WORK TO COMPLETE
Look through the records below for the line with "From Stdlib Require Import". Return that line and each one after it up to and including the line with "returned as they", exactly.

*** RECORDS SUPPLIED ***

(** * Oceanographic Summary & Threat Assessment Engine

    A shallow embedding of the TypeScript sources
      - [src/hooks/use-earthdata.ts]  (hooks [useOceanographicSummary],
        [useCoastalThreatAssessment], [useHistoricalTrends]),
      - [src/lib/earthdata-api.ts]    (class [EarthdataAPIService]),
      - the card component's [generateDynamicFallbackData].

    A JavaScript [number] is an IEEE 754 binary64 value; it is modelled by
    Rocq's primitive [float], so [0 / 0] is [nan], a comparison with [nan]
    is [false], and the thresholds are the very doubles the literals of the
    source denote. *)

From Stdlib Require Import ZArith String List Bool Lia Floats.
From Stdlib Require Uint63.
Import ListNotations.

Set Warnings "-inexact-float".

Local Open Scope float_scope.

(** ** JavaScript numbers and the [Math] functions the sources call *)

Module JS.

Definition number := float.

(** [x > y] and [x >= y] of the source. *)
Definition gt (x y : number) : bool := (y <? x).
Definition ge (x y : number) : bool := (y <=? x).

(** An array's [length], as a number (an array has fewer than 2^32
    elements, so the conversion is exact). *)
Definition of_nat (n : nat) : number := of_uint63 (Uint63.of_Z (Z.of_nat n)).

Definition of_Z (z : Z) : number :=
  if (z <? 0)%Z then - of_uint63 (Uint63.of_Z (- z)) else of_uint63 (Uint63.of_Z z).

(** [Math.abs]. *)
Definition Math_abs (x : number) : number := abs x.

(** [Math.round]: the integral number closest to [x], ties towards
    +infinity; [-0] for [-0.5 <= x < 0]; [nan] and the infinities are
    returned as they are. A finite double is [(-1)^s * m * 2^e]. *)
Definition Math_round (x : number) : number :=
  match Prim2SF x with
  | S754_finite s m e =>
      if (0 <=? e)%Z then x
      else
        let k := (- e)%Z in
        let r := Z.shiftr (cond_Zopp s (Zpos m) + 2 ^ (k - 1)) k in
        if (r =? 0)%Z then (if s then (-0) else 0) else of_Z r
  | _ => x
  end.

(** [Math.min] and [Math.max] of two arguments: [nan] if either is [nan],
    and [-0] is smaller than [+0]. *)
Definition Math_min (x y : number) : number :=
  if is_nan x || is_nan y then nan
  else if x <? y then x
  else if y <? x then y
  else if get_sign x then x else y.

Definition Math_max (x y : number) : number :=
  if is_nan x || is_nan y then nan
  else if x <? y then y
  else if y <? x then x
  else if get_sign x then y else x.

(** [Math.min(...values)] and [Math.max(...values)]. *)
Definition Math_min_all (values : list number) : number :=
  fold_left Math_min values infinity.
Definition Math_max_all (values : list number) : number :=
  fold_left Math_max values neg_infinity.

(** Truthiness of a number: [0], [-0] and [NaN] are falsy. *)
Definition truthy (x : number) : bool :=
  negb (PrimFloat.is_zero x || PrimFloat.is_nan x).

(** [arr.reduce((acc, x) => f(acc, x), init)]. *)
Definition reduce {A B} (f : B -> A -> B) (init : B) (arr : list A) : B :=
  fold_left f arr init.

(** [arr.reduce((acc, x, i) => f(acc, x, i), init)], the callback also
    receiving the index. *)
Fixpoint reduce_from {A B} (f : B -> A -> nat -> B) (i : nat) (acc : B)
    (arr : list A) : B :=
  match arr with
  | [] => acc
  | x :: rest => reduce_from f (S i) (f acc x i) rest
  end.

Definition reducei {A B} (f : B -> A -> nat -> B) (init : B) (arr : list A) : B :=
  reduce_from f 0%nat init arr.

(** [arr[i]] on an array of numbers: out of range it is [undefined],
    which arithmetic turns into [NaN]. *)
Definition index (arr : list number) (i : nat) : number := nth i arr nan.

End JS.

Import JS.

(** ** Data model ([src/lib/earthdata-api.ts]) *)

Inductive Quality := good | fair | poor.
Inductive Risk := low | medium | high.
Inductive Trend := increasing | decreasing | stable.
Inductive Intensity := light | moderate | heavy | extreme.

Definition Risk_eqb (a b : Risk) : bool :=
  match a, b with
  | low, low | medium, medium | high, high => true
  | _, _ => false
  end.

(** [[minLat, minLon, maxLat, maxLon]], indices 0 to 3 of the tuple. *)
Record BoundingBox := {
  minLat : number; minLon : number; maxLat : number; maxLon : number }.

Record OceanDataPoint := {
  timestamp : string;
  latitude : number;
  longitude : number;
  value : number;
  unit : string;
  quality : Quality;
  source : string }.

Record SSTData := {
  sst_point :> OceanDataPoint;
  depth : option number;
  anomaly : option number }.

Record SeaLevelData := {
  sea_level_point :> OceanDataPoint;
  sea_level_anomaly : option number;
  sea_level_trend : option number }.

*** End of RECORDS SUPPLIED ***

EXERCISE RESULT
From Stdlib Require Import ZArith String List Bool Lia Floats.
From Stdlib Require Uint63.
Import ListNotations.

Set Warnings "-inexact-float".

Local Open Scope float_scope.

(** ** JavaScript numbers and the [Math] functions the sources call *)

Module JS.

Definition number := float.

(** [x > y] and [x >= y] of the source. *)
Definition gt (x y : number) : bool := (y <? x).
Definition ge (x y : number) : bool := (y <=? x).

(** An array's [length], as a number (an array has fewer than 2^32
    elements, so the conversion is exact). *)
Definition of_nat (n : nat) : number := of_uint63 (Uint63.of_Z (Z.of_nat n)).

Definition of_Z (z : Z) : number :=
  if (z <? 0)%Z then - of_uint63 (Uint63.of_Z (- z)) else of_uint63 (Uint63.of_Z z).

(** [Math.abs]. *)
Definition Math_abs (x : number) : number := abs x.

(** [Math.round]: the integral number closest to [x], ties towards
    +infinity; [-0] for [-0.5 <= x < 0]; [nan] and the infinities are
    returned as they are. A finite double is [(-1)^s * m * 2^e]. *)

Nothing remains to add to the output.